:: STORED DATA ::

(** * go-rproxy: a shallow embedding of [rproxy] (src/server/server.go)

    The reverse proxy accepts connections on a listen side, dials a fixed
    backend for each of them and copies bytes in both directions.  The
    embedding has three layers:

    - pure code ([strings.ToLower], [NewRProxy]) as functions;
    - the sequential start-up code of [Start] / [startTCP] / [startTLS] as a
      function in an error-and-event-log style;
    - the concurrent part (accept loop, one goroutine per connection, one
      more goroutine per relay) as a step function driven by a schedule:
      every step names the goroutine that runs and carries the answers of
      the operating system to the call it makes.

    Everything that lives outside the repository (file system, PEM parsing,
    name resolution, certificate chain verification, the non-ASCII branch of
    [strings.ToLower]) is a field of [World]. *)

From Stdlib Require Import String Ascii ZArith List Bool Lia.
From stdpp Require Import base list.
Import ListNotations.
Local Open Scope string_scope.
Local Open Scope list_scope.

(** ** Results of fallible library calls *)

Inductive result (A : Type) : Type :=
| Ok (x : A)
| Err (e : string).
Arguments Ok {A} x.
Arguments Err {A} e.

(** ** Go strings and [strings.ToLower]

    A Go string is a sequence of bytes; [string] of the Standard Library is
    a list of 8-bit characters. *)

Module GoStrings.

Definition byteVal (c : ascii) : nat := nat_of_ascii c.

(** [c >= utf8.RuneSelf] fails, that is [c < 0x80]. *)
Definition isASCIIByte (c : ascii) : bool := (byteVal c <? 128)%nat.

(** ['A' <= c && c <= 'Z'] *)
Definition isUpperByte (c : ascii) : bool :=
  ((65 <=? byteVal c) && (byteVal c <=? 90))%nat.

(** [c += 'a' - 'A'] for an upper-case byte *)
Definition lowerByte (c : ascii) : ascii :=
  if isUpperByte c then ascii_of_nat (byteVal c + 32) else c.

Fixpoint isASCII (s : string) : bool :=
  match s with
  | EmptyString => true
  | String c s' => isASCIIByte c && isASCII s'
  end.

Fixpoint hasUpper (s : string) : bool :=
  match s with
  | EmptyString => false
  | String c s' => isUpperByte c || hasUpper s'
  end.

Fixpoint mapBytes (f : ascii -> ascii) (s : string) : string :=
  match s with
  | EmptyString => EmptyString
  | String c s' => String (f c) (mapBytes f s')
  end.

(** [strings.ToLower]: the ASCII fast path is the library's own loop; a
    string with a byte [>= 0x80] goes through [Map(unicode.ToLower, s)],
    which is the parameter [unicodeLower]. *)
Definition ToLower (unicodeLower : string -> string) (s : string) : string :=
  if isASCII s then
    if hasUpper s then mapBytes lowerByte s else s
  else unicodeLower s.

End GoStrings.

(** ** The configuration: [type RProxy struct] and [NewRProxy] *)

Record RProxy := mkRProxy {
  listenProto  : string;
  listenAddr   : string;
  backendProto : string;
  backendAddr  : string;
  rootCert     : string;
  serverCert   : string;
  serverKey    : string;
  clientCert   : string;
  clientKey    : string
}.

Definition NewRProxy (unicodeLower : string -> string)
    (listenProto listenAddr backendProto backendAddr
     rootCert serverCert serverKey clientCert clientKey : string) : RProxy :=
  {| listenProto  := GoStrings.ToLower unicodeLower listenProto;
     listenAddr   := GoStrings.ToLower unicodeLower listenAddr;
     backendProto := GoStrings.ToLower unicodeLower backendProto;
     backendAddr  := GoStrings.ToLower unicodeLower backendAddr;
     rootCert     := rootCert;
     serverCert   := serverCert;
     serverKey    := serverKey;
     clientCert   := clientCert;
     clientKey    := clientKey |}.

(** ** TLS data: [crypto/x509] and [crypto/tls] as far as the proxy uses them *)

(** A parsed X.509 certificate, identified by its encoding. *)
Definition Cert := string.

(** [x509.CertPool]: the certificates added to it. *)
Definition CertPool := list Cert.

(** [tls.Certificate]: a chain and the private key that goes with it. *)
Record Certificate := mkCertificate {
  certChain  : list Cert;
  privateKey : string
}.

(** [tls.ClientAuthType] *)
Inductive ClientAuthType :=
| NoClientCert
| RequestClientCert
| RequireAnyClientCert
| VerifyClientCertIfGiven
| RequireAndVerifyClientCert.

:::

WORK INSTRUCTION:
Take the lines from the first line of the records through the line holding "- pure code", both included, and please reproduce them exactly with nothing added.

SOLUTION TO THIS PROBLEM:
(** * go-rproxy: a shallow embedding of [rproxy] (src/server/server.go)

    The reverse proxy accepts connections on a listen side, dials a fixed
    backend for each of them and copies bytes in both directions.  The
    embedding has three layers:

    - pure code ([strings.ToLower], [NewRProxy]) as functions;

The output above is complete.